▸ Problem: Give the number of lines in the data below that contain "mkDatetime", with no other words.

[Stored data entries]

--

(** * Grocery analytics: the synthetic data generator and the metric layer

    A shallow embedding of [grocery_data_generator.py] and of the metric
    functions of [grocery_analysis_app.py].

    Python [float] is IEEE binary64 and is embedded as Rocq's primitive
    [float]; Python [int] is [Z].  The random module is embedded as a state
    monad over a tape of raw draws; exceptions are the error branch of the
    monad. *)

From Stdlib Require Import ZArith List Bool Lia String Ascii.
From Stdlib Require Import Floats Uint63 DecimalString.
From Stdlib Require DecimalPos DecimalN.
From Stdlib Require Import Permutation.
Import ListNotations.

Set Warnings "-inexact-float".

Open Scope Z_scope.

(** ** Python numbers *)

Module PyNum.

(** [float(z)] for a Python int with [|z| < 2^63]: round to nearest even,
    which is what [of_uint63] does on the magnitude. *)
Definition float_of_int (z : Z) : float :=
  if z <? 0 then PrimFloat.opp (PrimFloat.of_uint63 (Uint63.of_Z (- z)))
  else PrimFloat.of_uint63 (Uint63.of_Z z).

(** [float(z)] for any Python int: the float nearest to [z], ties to even,
    which is how the specification of binary64 normalises an integer.  An
    int that rounds to [2^1024] or beyond is too large for a float and Python
    raises [OverflowError]: [None]. *)
Definition float_of_long (z : Z) : option float :=
  match binary_normalize prec emax z 0 false with
  | S754_infinity _ => None
  | x => Some (SF2Prim x)
  end.

(** [int(x)]: truncation toward zero.  Python raises [OverflowError] on an
    infinity and [ValueError] on a NaN; both are [None] here. *)
Definition int_of_float (x : float) : option Z :=
  match Prim2SF x with
  | S754_zero _ => Some 0
  | S754_finite s m e =>
      let mag := if 0 <=? e then Z.pos m * 2 ^ e else Z.pos m / 2 ^ (- e) in
      Some (if s then - mag else mag)
  | S754_infinity _ => None
  | S754_nan => None
  end.

(** The integer nearest to [num / den] ([den > 0]), ties to the even one. *)
Definition round_half_even (num den : Z) : Z :=
  let q := num / den in
  let r := num mod den in
  match 2 * r ?= den with
  | Lt => q
  | Gt => q + 1
  | Eq => if Z.even q then q else q + 1
  end.

(** [round(x, 2)] on a float.  CPython prints the exact binary value of [x]
    with two decimals (round half even on the exact value) and reads the
    decimal back; for [|x| < 2^53 / 100] the integer number of hundredths is
    exact as a float and the correctly rounded division by [100.0] is the
    float nearest to the decimal.  Zeros, infinities and NaN are returned
    unchanged. *)
Definition py_round2 (x : float) : float :=
  match Prim2SF x with
  | S754_finite s m e =>
      let hundredths :=
        if 0 <=? e then Z.pos m * 2 ^ e * 100
        else round_half_even (Z.pos m * 100) (2 ^ (- e)) in
      let mag := (float_of_int hundredths / 100)%float in
      if s then PrimFloat.opp mag else mag
  | _ => x
  end.

(** A value that is an [int] on one path and a [float] on another, as the
    transaction discount is ([0] or an element of [DISCOUNT_RATES]). *)
Inductive pynum : Type :=
  | PyInt (z : Z)
  | PyFloat (f : float).

Definition to_float (v : pynum) : float :=
  match v with
  | PyInt z => float_of_int z
  | PyFloat f => f
  end.

(** [1 - v] *)
Definition one_minus (v : pynum) : pynum :=
  match v with
  | PyInt z => PyInt (1 - z)
  | PyFloat f => PyFloat (1 - f)%float
  end.

(** [x * v] with [x] a float: an int operand is converted first. *)
Definition fmul_num (x : float) (v : pynum) : float := (x * to_float v)%float.

(** [v > 0] *)
Definition num_positive (v : pynum) : bool :=
  match v with
  | PyInt z => 0 <? z
  | PyFloat f => PrimFloat.ltb 0 f
  end.

End PyNum.
Import PyNum.

(** ** Strings: [str(n)], [zfill] *)

Definition str_of_int (n : Z) : string :=
  if n <? 0 then String "-" (NilZero.string_of_uint (N.to_uint (Z.to_N (- n))))
  else NilZero.string_of_uint (N.to_uint (Z.to_N n)).

Fixpoint zeros (n : nat) : string :=
  match n with
  | O => EmptyString
  | S k => String "0" (zeros k)
  end.

(** [s.zfill(width)] for a string without a sign. *)
Definition zfill (width : nat) (s : string) : string :=
  (zeros (width - String.length s) ++ s)%string.

(** ** The calendar of [datetime] *)

Module Calendar.

Definition is_leap (y : Z) : bool :=
  (y mod 4 =? 0) && (negb (y mod 100 =? 0) || (y mod 400 =? 0)).

Definition days_before_year (y : Z) : Z :=
  let p := y - 1 in p * 365 + p / 4 - p / 100 + p / 400.

Definition days_in_month (y m : Z) : Z :=
  if m =? 2 then (if is_leap y then 29 else 28)
  else if (m =? 4) || (m =? 6) || (m =? 9) || (m =? 11) then 30
  else 31.

Fixpoint days_before_month_aux (y : Z) (k : nat) : Z :=
  match k with
  | O => 0
  | S j => days_before_month_aux y j + days_in_month y (Z.of_nat (S j))
  end.

(** Days of the year [y] before the first day of month [m]. *)
Definition days_before_month (y m : Z) : Z :=
  days_before_month_aux y (Z.to_nat (m - 1)).

(** The proleptic Gregorian ordinal: 0001-01-01 is day 1. *)
Definition ymd2ord (y m d : Z) : Z :=
  days_before_year y + days_before_month y m + d.

(** A naive [datetime] without microseconds: the ordinal of its date and the
    second of the day, [0 <= dt_second < 86400]. *)
Record datetime : Type := mkDatetime { dt_ordinal : Z; dt_second : Z }.

(** A [timedelta], in seconds. *)
Definition timedelta : Type := Z.

Definition days (n : Z) : timedelta := n * 86400.

Definition total_seconds (dt : datetime) : Z :=
  dt_ordinal dt * 86400 + dt_second dt.

Definition datetime_ymd (y m d : Z) : datetime := mkDatetime (ymd2ord y m d) 0.

Definition datetime_ymd_hms (y m d hh mm ss : Z) : datetime :=
  mkDatetime (ymd2ord y m d) (hh * 3600 + mm * 60 + ss).

(** [dt + delta], normalised. *)
Definition dt_add (dt : datetime) (delta : timedelta) : datetime :=
  let s := total_seconds dt + delta in
  mkDatetime (s / 86400) (s mod 86400).

(** [a - b] on datetimes. *)
Definition dt_diff (a b : datetime) : timedelta :=
  total_seconds a - total_seconds b.

(** [delta.days]: the whole days of a timedelta, rounded down. *)
Definition td_days (delta : timedelta) : Z := delta / 86400.

(** [dt.weekday()]: Monday is 0, Sunday is 6. *)
Definition weekday (dt : datetime) : Z := (dt_ordinal dt + 6) mod 7.

(** [a <= b]: by date, then by time of day. *)
Definition dt_leb (a b : datetime) : bool :=
  (dt_ordinal a <? dt_ordinal b)
  || ((dt_ordinal a =? dt_ordinal b) && (dt_second a <=? dt_second b)).

Definition dt_ltb (a b : datetime) : bool := negb (dt_leb b a).

Definition dt_max (a b : datetime) : datetime := if dt_leb a b then b else a.
Definition dt_min (a b : datetime) : datetime := if dt_leb a b then a else b.

End Calendar.
Import Calendar.

(** ** Holiday weeks *)

(** The dates of [holidays] in [_get_holiday_weeks], as [strptime] reads
    them. *)
Definition holidays : list (Z * Z * Z) :=
  [ (2023, 1, 1);    (* New Year's *)
    (2023, 12, 25);  (* Christmas *)
    (2023, 11, 23);  (* Thanksgiving *)
    (2023, 7, 4);    (* Independence Day *)
    (2023, 5, 29);   (* Memorial Day *)
    (2023, 9, 4) ].  (* Labor Day *)

(** The body of the loop of [_get_holiday_weeks]. *)
Definition holiday_week (holiday : Z * Z * Z) : datetime * datetime :=
  let '(y, m, d) := holiday in
  let date := datetime_ymd y m d in
  let week_start := dt_add date (- days (weekday date)) in
  let week_end := dt_add week_start (days 6) in
  (week_start, week_end).

Definition _get_holiday_weeks : list (datetime * datetime) :=
  map holiday_week holidays.

Fixpoint _is_holiday_week (holiday_weeks : list (datetime * datetime))
         (date : datetime) : bool :=
  match holiday_weeks with
  | [] => false
  | (start, end_) :: rest =>
      if dt_leb start date && dt_leb date end_ then true
      else _is_holiday_week rest date
  end.
Lemma fullProtectionMode_attempt fuel gtfs w σ :
  let key := selectCircuitBreaker w in
  let limit := timerDelay (timeout (getBreaker key w)) in
  (exists v d w' σ',
     fullProtectionMode (S fuel) gtfs w σ = Some (Returns (Data v), w', σ') /\
     calls σ' = S (calls σ) /\
     settlesFirst limit (gtfs (calls σ)) = Some (d, Returns v))
  \/
  (exists w' σ',
     fullProtectionMode (S fuel) gtfs w σ =
       Some (Returns (Degraded (getGracefulFallback (now σ') w')), w', σ') /\
     lastSuccessfulUpdate w' = lastSuccessfulUpdate w /\
     (calls σ' = calls σ \/
      calls σ' = S (calls σ) /\ failsWithin limit (gtfs (calls σ))))
  \/
  (exists w2 σ2,
     fullProtectionMode (S fuel) gtfs w σ = fullProtectionMode fuel gtfs w2 σ2 /\
     selectCircuitBreaker w2 = key /\
     timeout (getBreaker key w2) = timeout (getBreaker key w) /\
     lastSuccessfulUpdate w2 = lastSuccessfulUpdate w /\
     calls σ2 = S (calls σ) /\
     failsWithin limit (gtfs (calls σ))).
Proof.
  intros key limit. subst limit. cbn [fullProtectionMode]. fold key.
  set (cb := getBreaker key w).
  destruct (execute gtfs cb σ) as [[r cb'] σ1] eqn:Hex.
  apply execute_cases in Hex.
  destruct r as [v | e].
  - left. inversion Hex as [| cba d v' cb'' σ'' _ Hrace Hc _ _ _ _ |]; subst.
    eexists v, d, _, _. split; [reflexivity |]. split; [exact Hc | exact Hrace].
  - assert (Hcalls : calls σ1 = calls σ \/
                     calls σ1 = S (calls σ) /\
                     failsWithin (timerDelay (timeout cb)) (gtfs (calls σ))).
    { inversion Hex as [| | cba e' cb'' σ'' _ Hfail Hc _ _ _ _ _ _]; subst;
        [left; reflexivity | right; split; assumption]. }
    unfold handleUpdateError.
    destruct (codeIs e "CIRCUIT_OPEN") eqn:Hcode.
    + right. left. eexists _, _. split; [reflexivity |].
      split; [apply lastSuccessfulUpdate_setBreaker | exact Hcalls].
    + cbn [getCurrentRetryCount].
      match goal with
      | |- context [if ?c then _ else _] => destruct c eqn:Hretry
      end.
      * right. right. cbn [sleep].
        eexists _, _. split; [reflexivity |].
        inversion Hex as [Hopen Hlt | | cba e' cb'' σ'' _ Hfail Hc Hcfg _ _ _ _ _]; subst.
        { exfalso. cbn in Hcode. discriminate. }
        split.
        { unfold selectCircuitBreaker at 1.
          cbn [consecutiveFailures runAllTimers withBreakers withTracker].
          rewrite consecutiveFailures_setBreaker. reflexivity. }
        split.
        { rewrite getBreaker_runAllTimers, getBreaker_withTracker,
            getBreaker_runAllTimers, getBreaker_setBreaker.
          match goal with
          | |- timeout ?x = _ =>
              assert (Hsame : sameConfig cb x)
                by (eapply sameConfig_trans; [exact Hcfg |];
                    eapply sameConfig_trans; apply runTimers_sameConfig)
          end.
          destruct Hsame as (_ & _ & Hto & _). congruence. }
        split.
        { cbn [lastSuccessfulUpdate runAllTimers withBreakers withTracker].
          apply lastSuccessfulUpdate_setBreaker. }
        split; [exact Hc | exact Hfail].
      * right. left. eexists _, _. split; [reflexivity |].
        split; [apply lastSuccessfulUpdate_setBreaker | exact Hcalls].
Qed.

--

▸ Your response: 4